Semenzato si candida a sindaco e parla da leader del centrodestra

di Filippo De Gaspari

A Mirano l’ex vicesindaco con Cappelletto prepara il grande ritorno e lancia avvertimenti a Brugnaro Attuale consigliere regionale della Lega firmò all’epoca le ordinanze su Ztl, accattoni e parcheggiatori

MIRANO. Non ha più il bar con vista sulla piazza, per anni luogo di incontri e comizi, ma l’impeto è quello di sempre. E con qualche anno di esperienza in più in Consiglio regionale. Manca solo l’ufficialità alla candidatura di Alberto Semenzato a sindaco di Mirano.

Il leghista è pronto dunque a tornare, rinunciando alla prestigiosa carica alla corte di Zaia per sfidare, tra pochi mesi, Maria Rosa Pavanello. La conferma potrebbe arrivare già questa settimana, ma ormai è lo stesso Semenzato a non negare l’investitura ufficiale. E su Facebook l’ex vicesindaco-sceriffo parla già da uomo in corsa: «Mi auguro che dopo tutta questa nausea pre-parto, possa nascere una gran bella formazione per il Comune di Mirano».

La domanda ora è: composta da chi?

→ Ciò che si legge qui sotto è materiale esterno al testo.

(** The part of the view state the error-handling rule of the page speaks
    of: dates, view type, filters and modal flags. *)
Definition localViewState (st : ViewState)
  : Z * Z * ViewType * (string * string * string) * (bool * bool * bool * bool * bool) :=
  (currentDate st, selectedDate st, viewType st,
   (searchQuery st, filterProject st, filterType st),
   (isTaskFormOpen st, isEventFormOpen st, isTimeBlockFormOpen st,
    isFocusModeOpen st, isRecurrenceFormOpen st)).

(** ** The filter (filteredItems) *)

Section Filter.

Variables searchQuery filterProject filterType : string.

Definition matchesSearch (item : CalendarItem) : bool :=
  JsString.includes (JsString.toLowerCase (title item)) (JsString.toLowerCase searchQuery)
  || match description item with
     | Some d => JsString.includes (JsString.toLowerCase d) (JsString.toLowerCase searchQuery)
     | None => false
     end.

Definition matchesProject (item : CalendarItem) : bool :=
  String.eqb filterProject "all"
  || match project item with
     | Some p => String.eqb p filterProject
     | None => false
     end.

Definition matchesType (item : CalendarItem) : bool :=
  String.eqb filterType "all" || String.eqb (type_name (type item)) filterType.

Definition keepItem (item : CalendarItem) : bool :=
  matchesSearch item && matchesProject item && matchesType item.

Definition filteredItems (calendarItems : list CalendarItem) : list CalendarItem :=
  List.filter keepItem calendarItems.

End Filter.

(** The filtered items of a render: the filter states are read from the
    view state. *)
Definition filteredItemsOf (st : ViewState) (calendarItems : list CalendarItem)
  : list CalendarItem :=
  filteredItems (searchQuery st) (filterProject st) (filterType st) calendarItems.

(** The filter as the specification words it: a case-insensitive
    occurrence of the query in the title or the description, the project
    equal to the project filter and the type equal to the type filter,
    a filter set to "all" letting everything through. *)
Module FilterSpec.






End FilterSpec.

(** ** What the page imports *)

(** The functions the page calls without defining them. The date-fns
    functions take and return valid dates here; what the page does with
    the Invalid Date is written out where it calls them. *)
Class Externals : Type := {
  (* date-fns *)
  parseISO : string -> JSDate;
  format : Z -> string -> string;
  startOfDay : Z -> Z;
  startOfWeek : Z -> Z;
  endOfWeek : Z -> Z;
  startOfMonth : Z -> Z;
  endOfMonth : Z -> Z;
  eachDayOfInterval : Z -> Z -> list Z;
  isSameDay : JSDate -> Z -> bool;
  addWeeks : Z -> Z -> Z;
  subWeeks : Z -> Z -> Z;
  addMonths : Z -> Z -> Z;
  subMonths : Z -> Z -> Z;
  (* Date.prototype.toISOString of a valid date *)
  toISOString : Z -> string;
  (* react-i18next *)
  t : string -> string;
  (* calendarHelpers *)
  autoRolloverTasks : list Obj -> list Obj
}.

(** ** Effects of a handler *)

Inductive StoreOp : Type := updateTask | updateEvent | updateTimeBlock.

Record ToastMsg : Type := {
  toast_title : string;
  toast_description : string;
  toast_destructive : bool
}.

Inductive Effect : Type :=
| Call (op : StoreOp) (target : JSVal) (updates : Obj)
| Toast (m : ToastMsg).

Inductive Exn : Type :=
| RangeError      (* toISOString or format of the Invalid Date *)
| TypeError       (* a member read on undefined *)
| Rejected.       (* a store call that failed *)

(** The state a handler runs in: the view state and the effects so far,
    oldest first. *)
Record World : Type := {
  view : ViewState;
  trace : list Effect
}.

(** Whether a store call fails may depend on everything done before. *)
Definition StoreOracle : Type := list Effect -> StoreOp -> JSVal -> Obj -> bool.

Module Handler.

Definition M (A : Type) : Type := World -> (Exn + A) * World.

Definition ret {A} (a : A) : M A := fun w => (inr a, w).

Definition bind {A B} (m : M A) (k : A -> M B) : M B :=
  fun w => match m w with
           | (inr a, w') => k a w'
           | (inl e, w') => (inl e, w')
           end.

Definition throw {A} (e : Exn) : M A := fun w => (inl e, w).

Definition modify (f : ViewState -> ViewState) : M unit :=
  fun w => (inr tt, {| view := f (view w); trace := trace w |}).

Definition emit (e : Effect) : M unit :=
  fun w => (inr tt, {| view := view w; trace := trace w ++ [e] |}).

(** [try { body } catch (error) { handler } finally { cleanup }] *)
Definition try_catch_finally (body : M unit) (handler : Exn -> M unit)
           (cleanup : M unit) : M unit :=
  fun w =>
    let r := match body w with
             | (inr a, w') => (inr a, w')
             | (inl e, w') => handler e w'
             end in
    match cleanup (snd r) with
    | (inr _, w'') => (fst r, w'')
    | (inl e, w'') => (inl e, w'')
    end.

(** [try { body } catch (error) { handler }] *)
Definition try_catch (body : M unit) (handler : Exn -> M unit) : M unit :=
  try_catch_finally body handler (ret tt).

(** [await op(target, updates)]: the call is made, and a failed call
    throws at the await. *)
Definition await_call (fails : StoreOracle) (op : StoreOp) (target : JSVal)
           (updates : Obj) : M unit :=
  fun w =>
    let w' := {| view := view w; trace := trace w ++ [Call op target updates] |} in
    if fails (trace w) op target updates then (inl Rejected, w') else (inr tt, w').

(** [op(target, updates)] with the promise dropped: the call is made and
    its failure is not seen. *)
Definition fire_call (op : StoreOp) (target : JSVal) (updates : Obj) : M unit :=
  emit (Call op target updates).

(** [l.forEach(f)] *)
Fixpoint forEach {A} (l : list A) (f : A -> M unit) : M unit :=
  match l with
  | [] => ret tt
  | x :: l' => bind (f x) (fun _ => forEach l' f)
  end.

(** [l.filter((x, index) => p)] where the predicate may throw *)
Fixpoint filter_indexed {A} (p : A -> nat -> Exn + bool) (index : nat)
         (l : list A) : Exn + list A :=
  match l with
  | [] => inr []
  | x :: l' =>
      match p x index with
      | inl e => inl e
      | inr b =>
          match filter_indexed p (S index) l' with
          | inl e => inl e
          | inr r => inr (if b then x :: r else r)
          end
      end
  end.

Definition lift {A} (r : Exn + A) : M A :=
  match r with
  | inl e => throw e
  | inr a => ret a
  end.

End Handler.

Import Handler.

Declare Scope handler_scope.
Delimit Scope handler_scope with handler.
Notation "'let*' x := m 'in' k" := (bind m (fun x => k))
  (at level 10, x name, m at level 100, k at level 200) : handler_scope.
Notation "m ;; k" := (bind m (fun _ => k))
  (at level 100, k at level 200, right associativity) : handler_scope.
Local Open Scope handler_scope.

(** What a handler did, started in view state [st] with an empty trace. *)
Definition run {A} (m : M A) (st : ViewState) : (Exn + A) * World :=
  m {| view := st; trace := [] |}.

Definition calls_of (tr : list Effect) : list (StoreOp * JSVal * Obj) :=
  omap (fun e => match e with
                 | Call op target updates => Some (op, target, updates)
                 | Toast _ => None
                 end) tr.

Definition toasts_of (tr : list Effect) : list ToastMsg :=
  omap (fun e => match e with
                 | Toast m => Some m
                 | Call _ _ _ => None
                 end) tr.

Definition escaped {A} (r : (Exn + A) * World) : option Exn :=
  match fst r with
  | inl e => Some e
  | inr _ => None
  end.

(** ** Array.prototype.sort *)

Module JsArray.

(** SortCompare of ECMAScript: a comparator result of NaN counts as +0. *)
Definition sortCompare {A} (comparefn : A -> A -> JSNum) (x y : A) : Z :=
  match comparefn x y with
  | Some v => v
  | None => 0
  end.

Fixpoint sort_insert {A} (comparefn : A -> A -> JSNum) (x : A) (l : list A) : list A :=
  match l with
  | [] => [x]
  | y :: l' =>
      if (sortCompare comparefn x y <=? 0)%Z then x :: y :: l'
      else y :: sort_insert comparefn x l'
  end.

(** [[...l].sort(comparefn)]. The sort of ECMAScript is stable, so for a
    consistent comparator every engine returns the list this stable
    insertion sort returns. *)
Definition sort {A} (comparefn : A -> A -> JSNum) (l : list A) : list A :=
  fold_right (sort_insert comparefn) [] l.

(** [l.slice(0, n)] *)
Definition slice0 {A} (n : nat) (l : list A) : list A := firstn n l.

(** [l.find(p)] *)
Definition find {A} (p : A -> bool) (l : list A) : option A := List.find p l.

End JsArray.

(** ** The page *)

(** A member read [o.k]: undefined when the object has no such member. *)
Definition member (o : Obj) (k : string) : JSVal :=
  match o !! k with
  | Some v => v
  | None => VUndef
  end.

#[global] Instance JSVal_eq_dec : EqDecision JSVal.
Proof. solve_decision. Defined.

(** [a !== b] on primitive values *)
Definition strict_ne (a b : JSVal) : bool := negb (bool_decide (a = b)).

Inductive Render : Type := Mounting | Rerender.

Record MonthCell : Type := {
  cell_day : Z;
  cell_items : list CalendarItem;
  cell_more : option Z
}.

Record ItemRow : Type := {
  row_item : CalendarItem;
  row_start : string
}.

Record WeekColumn : Type := {
  col_day : Z;
  col_rows : list ItemRow
}.

Inductive Rendered : Type :=
| MonthGrid (cells : list MonthCell)
| WeekGrid (columns : list WeekColumn)
| ListRows (rows : list ItemRow)
| NoView.

Fixpoint mapE {A B} (f : A -> Exn + B) (l : list A) : Exn + list B :=
  match l with
  | [] => inr []
  | x :: l' =>
      match f x with
      | inl e => inl e
      | inr y =>
          match mapE f l' with
          | inl e => inl e
          | inr r => inr (y :: r)
          end
      end
  end.

Section Page.

Context {ext : Externals}.
Variable fails : StoreOracle.

(** [parseISO(s!)] for an optional [s]: the non-null assertion checks
    nothing, and parseISO gives the Invalid Date for an argument that is
    no string. *)
Definition parseISO_opt (s : option string) : JSDate :=
  match s with
  | Some x => parseISO x
  | None => None
  end.

(** [d.toISOString()]: a RangeError for the Invalid Date. *)
Definition toISOString_js (d : JSDate) : M string :=
  match d with
  | Some x => ret (toISOString x)
  | None => throw RangeError
  end.

Definition toast (m : ToastMsg) : M unit := emit (Toast m).

(** *** Navigation handlers *)

Definition navigatePrevious (st : ViewState) : ViewState :=
  match viewType st with
  | month => setCurrentDate (fun prev => subMonths prev 1) st
  | week => setCurrentDate (fun prev => subWeeks prev 1) st
  | day => setCurrentDate (fun prev => prev - 24 * 60 * 60 * 1000) st
  | list_view => st
  end.

Definition navigateNext (st : ViewState) : ViewState :=
  match viewType st with
  | month => setCurrentDate (fun prev => addMonths prev 1) st
  | week => setCurrentDate (fun prev => addWeeks prev 1) st
  | day => setCurrentDate (fun prev => prev + 24 * 60 * 60 * 1000) st
  | list_view => st
  end.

Sarà sicuramente con lui Maurizio Ebano, l’unico candidato finora ufficializzato, lanciato da Indipendenza Noi Veneto e pronto ora a fare un passo indietro, ma con un ruolo da protagonista nella coalizione (e, in caso di vittoria, magari anche in giunta). Si parla già di una lista in appoggio alla Lega Nord e potrebbero esserci anche delle civiche.

Resta da capire però cosa farà il resto del centrodestra: Semenzato corre per esserne il leader, ma per ora Forza Italia resta in attesa. Più che insistere su Maria Giovanna Boldrin, i forzisti cercano di capire cosa farà un’eventuale lista fucsia di Luigi Brugnaro, che non ha nascosto di voler correre anche a Mirano.

Semenzato non è tenero con il sindaco metropolitano e non manca, anche sui social, di lanciare stoccate a Brugnaro, l’ultima sulla separazione Mestre-Venezia: «Pensi a dare ai veneziani ciò che ha promesso in campagna elettorale invece di avere mire espansionistiche come Napoleone».

A Mirano Brugnaro vorrebbe esprimere il candidato sindaco e non certo sostenere un uomo del Carroccio. Senza accordo, l’apparentamento potrebbe arrivare all’eventuale ballottaggio, ma Semenzato alza già il tiro: «Chi non entra al primo turno, al secondo starà fuori». Insomma Semenzato parla già da candidato sindaco di tutto il centrodestra. 55 anni, vicesindaco della giunta Cappelletto dal 2008 al 2011 con deleghe a sicurezza e servizi sociali, è segretario provinciale della Lega e consigliere regionale, eletto con 1.535 preferenze. Ora si occupa soprattutto di politiche sanitarie, ma in tre anni da vicesindaco ha messo la firma su provvedimenti molto dibattuti in città, riguardanti la movida e la ztl, gli accattoni e gli abusivi nei parcheggi.